Task - Word for word, transcribe the data below from the line with "believes in is" to the line with "From stdpp Require", keeping both of those lines.

####################

(* ===== verification/LedgerSystem.v ===== *)
(** The system of ledgers: any number of them on one storage.

    A configuration is the shared storage and one program per ledger; a step
    opens a ledger, starts an operation, makes one storage call or lets time
    pass.  Shown here: no reachable configuration has more charged against the
    window than the cap every ledger enforces, and every reservation a ledger
    believes in is still charged; that the lease discipline this needs is
    needed; and that recording an expiry can bury a receipt another ledger has
    just recorded. *)

From stdpp Require Import base list strings numbers gmap sets relations.
From S2P Require Import Prelude Text LedgerTypes Ledger Store LedgerOps LedgerLogic LedgerSafety.

(** * Windows *)

(** The day or the month of an instant. *)
Inductive Window := Day | Month.

Section System.
Context {CH : Chrono} {CL : ChronoLaws}.

Definition keep_of (w : Window) (t : Z) : PaymentRecord -> bool :=
  match w with Day => counts_daily t | Month => counts_monthly t end.
Definition limit_of (w : Window) (b : SpendingBudget) : Z :=
  match w with Day => daily_max_atomic b | Month => monthly_max_atomic b end.
Definition in_window (w : Window) (t now : Z) : Prop :=
  match w with Day => date_naive now = date_naive t | Month => year_month now = year_month t end.

Lemma same_day t u : date_naive u = date_naive t -> start_of_day u = start_of_day t /\ end_of_day u = end_of_day t.
Proof.
  intros E.
  assert (H1 : forall x, start_of_day t <= x < end_of_day t <-> start_of_day u <= x < end_of_day u)
    by (intros x; rewrite <- !date_window, E; reflexivity).
  pose proof (proj1 (date_window t t) eq_refl) as Ht. pose proof (H1 (start_of_day t)). pose proof (H1 (start_of_day u)).
  pose proof (H1 (end_of_day t - 1)). pose proof (H1 (end_of_day u - 1)). lia.
Qed.

Lemma same_month t u : year_month u = year_month t -> start_of_month u = start_of_month t /\ end_of_month u = end_of_month t.
Proof.
  intros E.
  assert (H1 : forall x, start_of_month t <= x < end_of_month t <-> start_of_month u <= x < end_of_month u)
    by (intros x; rewrite <- !month_window, E; reflexivity).
  pose proof (proj1 (month_window t t) eq_refl) as Ht. pose proof (H1 (start_of_month t)). pose proof (H1 (start_of_month u)).
  pose proof (H1 (end_of_month t - 1)). pose proof (H1 (end_of_month u - 1)). lia.
Qed.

####################

Reply -
    believes in is still charged; that the lease discipline this needs is
    needed; and that recording an expiry can bury a receipt another ledger has
    just recorded. *)

From stdpp Require Import base list strings numbers gmap sets relations.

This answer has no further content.